── PROVIDED DATA

(** The user's live tokens of one client, newest first. *)
Definition live_tokens (uid cid : string) (now : Z) (d : Db) : list refresh_token.t :=
  merge_sort (by_num_desc refresh_token.created_at)
    (snd <$> map_to_list (matching (λ k r, live_of uid now k r &&
      eqs r.(refresh_token.client_id) cid) d.(oauth_refresh_tokens))).
Definition list_user_connections (uid : string) (now : Z) (d : Db) : list Connection :=
  let clients : gset string :=
    list_to_set ((refresh_token.client_id ∘ snd) <$>
      map_to_list (matching (live_of uid now) d.(oauth_refresh_tokens))) in
  merge_sort (by_num_desc last_seen)
    (omap (λ cid,
       match live_tokens uid cid now d with
       | [] => None
       | newest :: _ as toks =>
           let c := get_client cid d in
           let l := get_client_label uid cid d in
           Some {| conn_client_id := cid;
                   conn_client_name := c ← c; c.(client_name);
                   conn_redirect_uris := from_option redirect_uris [] c;
                   custom_name := l.1; note := l.2;
                   first_seen := from_option refresh_token.created_at 0%Z (last toks);
                   last_seen := newest.(refresh_token.created_at);
                   last_ip := newest.(refresh_token.last_ip);
                   last_user_agent := newest.(refresh_token.last_user_agent) |}
       end) (elements clients)).

(** ** Facts *)
Lemma retry_busy_plain {S A} (op : M S anyhow A) s :
  (∀ e s', op s = (Err e, s') → is_busy e = false) → retry_busy op s = op s.
Proof.
  intros Hop. unfold retry_busy, BACKOFF_MS. cbn.
  destruct (op s) as [[a|e] s'] eqn:E; [done|]. by rewrite (Hop _ _ eq_refl).
Qed.
Definition busy {A} (r : result anyhow A) : bool :=
  match r with Err e => is_busy e | Ok _ => false end.
(** The state in which attempt [n] starts, when every earlier one was made. *)
Fixpoint attempted {S A} (op : M S anyhow A) (n : nat) (s : S) : S :=
  match n with O => s | Datatypes.S n => attempted op n (op s).2 end.
Lemma retry_loop_attempts {S A} (op : M S anyhow A) delays s :
  ∃ k, (k ≤ length delays)%nat ∧ retry_loop op delays s = op (attempted op k s) ∧
    (∀ j, (j < k)%nat → busy (op (attempted op j s)).1 = true) ∧
    ((k < length delays)%nat → busy (op (attempted op k s)).1 = false).
Proof.
  revert s. induction delays as [|d l IH]; intros s.
  { exists 0%nat. cbn. split_and!; [lia|done|lia|lia]. }
  cbn [retry_loop length]. destruct (op s) as [[a|e] s'] eqn:E; [|destruct (is_busy e) eqn:Hb].
  - exists 0%nat. cbn. rewrite E. split_and!; [lia|done|lia|done].
  - destruct (IH s') as (k & Hk & Hr & Hj & Hl). exists (Datatypes.S k).
    cbn [attempted]. rewrite E. split_and!; [lia|done| |intros ?; apply Hl; lia].
    intros [|j] Hlt; cbn [attempted]; rewrite E; [done|]. apply Hj. lia.
  - exists 0%nat. cbn. rewrite E. split_and!; [lia|done|lia|done].
Qed.
(** C32: a retried write ends.  Whatever the database answers, the operation is attempted
    at most four times and the retries sleep at most half a second in all; every attempt
    but the last met a locked database, and the last one's outcome and effects are the
    result — so an error that is not a lock is returned at once, a success is never
    repeated, and "locked" is reported only after four attempts. *)
Theorem retry_busy_terminates {S A} (op : M S anyhow A) s :
  ∃ k, (k ≤ 3)%nat ∧ retry_busy op s = op (attempted op k s) ∧
    (∀ j, (j < k)%nat → busy (op (attempted op j s)).1 = true) ∧
    (busy (retry_busy op s).1 = true → k = 3%nat) ∧
    (fold_right Z.add 0 (take k BACKOFF_MS) ≤ 500)%Z.
Proof.
  destruct (retry_loop_attempts op BACKOFF_MS s) as (k & Hk & Hr & Hj & Hl). exists k.
  change (length BACKOFF_MS) with 3%nat in *. unfold retry_busy. rewrite Hr. split_and!; [done..| |].
  - intros Hb. destruct (decide (k = 3%nat)); [done|]. rewrite Hl in Hb; [done|lia].
  - destruct k as [|[|[|[|k]]]]; cbn; lia.
Qed.
Lemma preserves_retry_busy {S A} (I : S → Prop) (op : M S anyhow A) :
  preserves I op → preserves I (retry_busy op).
Proof.
  intros Hop. unfold retry_busy. induction BACKOFF_MS as [|z l IH]; cbn; [done|].
  intros s Hs. specialize (Hop s Hs). destruct (op s) as [[a|e] s']; [done|].
  cbn in Hop. destruct (is_busy e); [by apply IH|done].
Qed.
#[global] Hint Resolve preserves_retry_busy : hub.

────

Transcribe the lines above between the line holding "let c := get_client cid d in" and the line holding "at most four", inclusive, exactly as they stand and with nothing added.

(WRITTEN ANSWER):
           let c := get_client cid d in
           let l := get_client_label uid cid d in
           Some {| conn_client_id := cid;
                   conn_client_name := c ← c; c.(client_name);
                   conn_redirect_uris := from_option redirect_uris [] c;
                   custom_name := l.1; note := l.2;
                   first_seen := from_option refresh_token.created_at 0%Z (last toks);
                   last_seen := newest.(refresh_token.created_at);
                   last_ip := newest.(refresh_token.last_ip);
                   last_user_agent := newest.(refresh_token.last_user_agent) |}
       end) (elements clients)).

(** ** Facts *)
Lemma retry_busy_plain {S A} (op : M S anyhow A) s :
  (∀ e s', op s = (Err e, s') → is_busy e = false) → retry_busy op s = op s.
Proof.
  intros Hop. unfold retry_busy, BACKOFF_MS. cbn.
  destruct (op s) as [[a|e] s'] eqn:E; [done|]. by rewrite (Hop _ _ eq_refl).
Qed.
Definition busy {A} (r : result anyhow A) : bool :=
  match r with Err e => is_busy e | Ok _ => false end.
(** The state in which attempt [n] starts, when every earlier one was made. *)
Fixpoint attempted {S A} (op : M S anyhow A) (n : nat) (s : S) : S :=
  match n with O => s | Datatypes.S n => attempted op n (op s).2 end.
Lemma retry_loop_attempts {S A} (op : M S anyhow A) delays s :
  ∃ k, (k ≤ length delays)%nat ∧ retry_loop op delays s = op (attempted op k s) ∧
    (∀ j, (j < k)%nat → busy (op (attempted op j s)).1 = true) ∧
    ((k < length delays)%nat → busy (op (attempted op k s)).1 = false).
Proof.
  revert s. induction delays as [|d l IH]; intros s.
  { exists 0%nat. cbn. split_and!; [lia|done|lia|lia]. }
  cbn [retry_loop length]. destruct (op s) as [[a|e] s'] eqn:E; [|destruct (is_busy e) eqn:Hb].
  - exists 0%nat. cbn. rewrite E. split_and!; [lia|done|lia|done].
  - destruct (IH s') as (k & Hk & Hr & Hj & Hl). exists (Datatypes.S k).
    cbn [attempted]. rewrite E. split_and!; [lia|done| |intros ?; apply Hl; lia].
    intros [|j] Hlt; cbn [attempted]; rewrite E; [done|]. apply Hj. lia.
  - exists 0%nat. cbn. rewrite E. split_and!; [lia|done|lia|done].
Qed.
(** C32: a retried write ends.  Whatever the database answers, the operation is attempted
    at most four times and the retries sleep at most half a second in all; every attempt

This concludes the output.